An unscripted moment: Staff at the National Broadcasting Services of Thailand (NBT) line up for Covid-19 testing at their office after a male news anchor at the TV station was confirmed to have contracted the virus yesterday. An investigation and contact tracing are underway to identify who is considered at risk. (Photo by Nutthawat Wicheanbut)

Mr Suchart said the reduced contributions would cost the SSF about 20 billion baht, though employees would have more money in their pockets to spend on essential items, boosting cash in hand for millions of workers during the two-month period.

The proposed reduction of contributions came after the Thai Labor Solidarity Committee (TLSC) on Thursday called on the government to come up with measures to help employees covered by Section 33 of the SSA and state enterprise employees during the pandemic.

Chalee Loysoong, deputy chairman of the TLSC, said that he handed a petition to Finance Minister Arkhom Termpittayapaisith, asking him to step up assistance to them.

Those under Section 33 and state enterprise employees have been left out of the government's Covid-19 relief packages since the pandemic hit the country early last year.

Testing times: Vendors, migrant workers and staff of the Fish Marketing Organization take Covid-19 tests that are being provided at a seafood market in Bangkok’s Sathon district as part of a proactive campaign to screen higher-risk groups during this fresh round of infections. (Photo by Apichart Jinakul)

After the pandemic started to take a toll on the economy in early 2020, the government responded with strict lockdown measures that lasted several months in an effort to curb the outbreak.

It also offered a 5,000-baht transfer to the bank accounts of workers employed in the informal sector.

The monthly stipend ran for three months, from April to June, and was provided to temporary workers, contract employees and self-employed workers not covered by the SSA's Section 33.

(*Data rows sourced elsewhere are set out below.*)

(** What one unpaused firing does to the fill read at a circle id. *)
Lemma tick_fill_of P st t i :
  animationRef st = Some t → t_isPaused t = false →
  fill_of i (tick P st) =
    match paths P !! currentIndexRef st with
    | Some p => if targets P i p then (λ _, red) <$> fill_of i st
                else fill_of i st
    | None => fill_of i st
    end.
Proof.
  intros Ha Hp. unfold fill_of, tick, targets. rewrite Ha, animate_gRef by done.
  destruct (paths P !! currentIndexRef st) as [[src tgt]|] eqn:Hi; simpl.
  - destruct (find_node P src) as [sN|] eqn:Hs;
      [destruct (find_node P tgt) as [tN|] eqn:Ht|].
    + destruct (gRef st) as [g|] eqn:Hg.
      * destruct (apply_step_resolved P t st g src tgt sN tN Hg Hi Hs Ht)
          as [-> _]. simpl.
        case_bool_decide as Hk.
        -- subst i. apply circle_fill_select_same.
        -- by apply circle_fill_select_other.
      * assert (gRef (apply_step P t st) = None) as ->; [|by case_bool_decide].
        unfold apply_step. rewrite Hi, Hs, Ht. simpl.
        by rewrite !with_g_gRef, Hg.
    + rewrite apply_step_unresolved; [done|].
      intros ?? Hx. rewrite Hi in Hx. simplify_eq. by right.
    + rewrite apply_step_unresolved; [done|].
      intros ?? Hx. rewrite Hi in Hx. simplify_eq. by left.
  - rewrite apply_step_unresolved; [done|]. intros ?? Hx. by rewrite Hi in Hx.
Qed.

(** What one unpaused firing does to the stroke read at a line id, under
    ["bfs"]. *)
Lemma tick_stroke_of_bfs P st t s d :
  algorithm P = "bfs" →
  animationRef st = Some t → t_isPaused t = false →
  stroke_of s d (tick P st) =
    match paths P !! currentIndexRef st with
    | Some p => if walks P s d p then (λ _, red) <$> stroke_of s d st
                else stroke_of s d st
    | None => stroke_of s d st
    end.
Proof.
  intros Halg Ha Hp. unfold stroke_of, tick, walks.
  rewrite Ha, animate_gRef by done.
  destruct (paths P !! currentIndexRef st) as [[src tgt]|] eqn:Hi; simpl.
  - destruct (find_node P src) as [sN|] eqn:Hs;
      [destruct (find_node P tgt) as [tN|] eqn:Ht|].
    + destruct (gRef st) as [g|] eqn:Hg.
      * destruct (apply_step_resolved P t st g src tgt sN tN Hg Hi Hs Ht)
          as [-> _]. simpl.
        rewrite dehighlight_prev_key, prev_key_bfs by done.
        case_bool_decide as Hk.
        -- destruct Hk as [<- <-]. apply line_stroke_select_same.
        -- by apply line_stroke_select_other.
      * assert (gRef (apply_step P t st) = None) as ->; [|by case_bool_decide].
        unfold apply_step. rewrite Hi, Hs, Ht. simpl.
        by rewrite !with_g_gRef, Hg.
    + rewrite apply_step_unresolved; [done|].
      intros ?? Hx. rewrite Hi in Hx. simplify_eq. by right.
    + rewrite apply_step_unresolved; [done|].
      intros ?? Hx. rewrite Hi in Hx. simplify_eq. by left.
  - rewrite apply_step_unresolved; [done|]. intros ?? Hx. by rewrite Hi in Hx.
Qed.

(** The shape of the induction over the firings of a run: a reading of the
    state that each firing either leaves alone or sends through [f]
    (idempotent), according to the step it applies. *)
Lemma reading_after_ticks {A} P (read : State → A) (f : A → A)
    (hit : string * string → bool) st0 :
  run_start P st0 →
  (∀ a, f (f a) = f a) →
  (∀ st t, animationRef st = Some t → t_isPaused t = false →
     read (tick P st) =
       match paths P !! currentIndexRef st with
       | Some p => if hit p then f (read st) else read st
       | None => read st
       end) →
  ∀ n, read (ticks P n st0) =
         if existsb hit (take n (paths P)) then f (read st0) else read st0.
Proof.
  intros Hs Hf Htick n. pose proof Hs as (Hne&_&_&_&_&t&Ha&Hp).
  induction n as [|n IH]; [by rewrite take_0|].
  change (ticks P (S n) st0) with (tick P (ticks P n st0)).
  destruct (ticks_from_start P st0 n Hs) as (Hi&_&_&Han).
  destruct (Nat.leb_spec (length (paths P)) n) as [Hle|Hlt].
  - unfold tick. rewrite Han, IH. by rewrite !take_ge by lia.
  - rewrite Ha in Han. rewrite (Htick _ t Han Hp), Hi, IH.
    replace (n `min` (length (paths P) - 1)) with n by lia.
    destruct (lookup_lt_is_Some_2 _ _ Hlt) as [p Hp'].
    rewrite Hp', (take_S_r _ _ _ Hp'), existsb_app. simpl.
    rewrite orb_false_r.
    destruct (existsb hit (take n (paths P))), (hit p); simpl; by rewrite ?Hf.
Qed.

(** X7.  After n firings from the start of a run, the circle with id i is
    filled red when one of the first n steps resolves and has the node with
    index i as its target, and has the colour it had at the start otherwise:
    the node colours are a function of the steps applied, whatever the
    algorithm. *)
Theorem X7_fill_after_ticks P st0 n i :
  run_start P st0 →
  fill_of i (ticks P n st0) =
    if existsb (targets P i) (take n (paths P))
    then (λ _, red) <$> fill_of i st0
    else fill_of i st0.
Proof.
  intros Hs.
  apply (reading_after_ticks P (fill_of i) (fmap (λ _, red)) (targets P i));
    [done | apply recolour_twice |].
  intros st t. apply tick_fill_of.
Qed.

Lemma X7_fill_after_ticks_witness :
  ∃ st0, mount scenario_fan = Some st0 ∧
         fill_of 2 (ticks scenario_fan 1 st0) = Some white ∧
         fill_of 2 (ticks scenario_fan 2 st0) = Some red.
Proof.
  eexists. split; [vm_compute; reflexivity|].
  match goal with
  | |- fill_of _ (ticks _ _ ?s) = _ ∧ _ =>
      assert (run_start scenario_fan s) as Hs
        by (apply mount_run_start; [vm_compute; reflexivity | discriminate]);
      pose proof (X7_fill_after_ticks scenario_fan s 1 2 Hs) as H1;
      pose proof (X7_fill_after_ticks scenario_fan s 2 2 Hs) as H2
  end.
  split; [rewrite H1 | rewrite H2]; vm_compute; reflexivity.
Defined.

(** X8.  Under ["bfs"], after n firings from the start of a run the line with
    id line-s-d is active when one of the first n steps resolves to the pair
    (s, d), and has the stroke it had at the start otherwise: breadth-first
    playback accumulates the walked edges. *)
Theorem X8_bfs_stroke_after_ticks P st0 n s d :
  algorithm P = "bfs" → run_start P st0 →
  stroke_of s d (ticks P n st0) =
    if existsb (walks P s d) (take n (paths P))
    then (λ _, red) <$> stroke_of s d st0
    else stroke_of s d st0.
Proof.
  intros Halg Hs.
  apply (reading_after_ticks P (stroke_of s d) (fmap (λ _, red)) (walks P s d));
    [done | apply recolour_twice |].
  intros st t. by apply tick_stroke_of_bfs.
Qed.

Lemma X8_bfs_stroke_after_ticks_witness :
  ∃ st0, mount scenario_bfs = Some st0 ∧
         stroke_of 0 1 (ticks scenario_bfs 3 st0) = Some red ∧
         stroke_of 0 3 (ticks scenario_bfs 2 st0) = Some black.
Proof.
  eexists. split; [vm_compute; reflexivity|].
  match goal with
  | |- stroke_of _ _ (ticks _ _ ?s) = _ ∧ _ =>
      assert (run_start scenario_bfs s) as Hs
        by (apply mount_run_start; [vm_compute; reflexivity | discriminate]);
      pose proof (X8_bfs_stroke_after_ticks scenario_bfs s 3 0 1 eq_refl Hs) as H1;
      pose proof (X8_bfs_stroke_after_ticks scenario_bfs s 2 0 3 eq_refl Hs) as H2
  end.
  split; [rewrite H1 | rewrite H2]; vm_compute; reflexivity.
Defined.
(** Ordering by one path of the schema.  On any other path the
    documents do not differ (none of them has it, or, for the version
    key, all of them have the same value), so that it orders nothing. *)
Definition comparePath (path : string) (a b : Feedback.t) : comparison :=
  if String.eqb path "createdAt" then Feedback.createdAt a ?= Feedback.createdAt b
  else if String.eqb path "updatedAt" then Feedback.updatedAt a ?= Feedback.updatedAt b
  else if String.eqb path "confidence"
       then (Feedback.confidence a ?= Feedback.confidence b)%Q
  else if String.eqb path "sentiment"
       then String.compare (Feedback.sentiment a) (Feedback.sentiment b)
  else if String.eqb path "feedback"
       then String.compare (Feedback.feedback a) (Feedback.feedback b)
  else if String.eqb path "priority"
       then String.compare (Feedback.priority a) (Feedback.priority b)
  else if String.eqb path "category"
       then String.compare (Feedback.category a) (Feedback.category b)
  else if String.eqb path "_id"
       then Nat.compare (Feedback._id a) (Feedback._id b)
  else if String.eqb path "user"
       then Nat.compare (Feedback.user a) (Feedback.user b)
  else if String.eqb path "isActive"
       then compareBool (Feedback.isActive a) (Feedback.isActive b)
  else if String.eqb path "reviewed"
       then compareBool (Feedback.reviewed a) (Feedback.reviewed b)
  else if String.eqb path "reviewedBy"
       then compareOption Nat.compare (Feedback.reviewedBy a) (Feedback.reviewedBy b)
  else if String.eqb path "reviewedAt"
       then compareOption Z.compare (Feedback.reviewedAt a) (Feedback.reviewedAt b)
  else if String.eqb path "addressed"
       then compareBool (Feedback.addressed a) (Feedback.addressed b)
  else if String.eqb path "addressedBy"
       then compareOption Nat.compare (Feedback.addressedBy a) (Feedback.addressedBy b)
  else if String.eqb path "addressedAt"
       then compareOption Z.compare (Feedback.addressedAt a) (Feedback.addressedAt b)
  else if String.eqb path "response"
       then compareOption String.compare (Feedback.response a) (Feedback.response b)
  else Eq.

Under a new financial aid scheme known as "Rao Chana", the government will provide a total of 7,000 baht per person over two months to cover 31 million people affected by the pandemic. The payments are among a raft of recently rolled out measures designed to ease people's plight, the others being reduced electricity and water bills.

The package does not cover social security subscribers, government officials and state enterprise employees. The government reasoned these two groups are not affected as they still have jobs and income.

"Even though employees under Section 33 still have jobs to go to, they have their work days and overtime pay slashed while the cost of living continues to rise," Mr Chalee said.

"There are about 11 million workers in the social security system and more than four million in state enterprises. Therefore, the government must ensure fairness to all groups."

However, Napaporn Ativanichayapong, an academic at Thammasat University, slammed the proposed reduction of contributions. She said the policy would affect members' SSF pension funds.

"When a crisis arises, past and present governments turn to use money in the SSF as a solution. When the situation improves, they forget to boost the coffers of the old-age pension fund. Insured employees who retire will receive only about 4,000–5,000 baht a month which is not enough."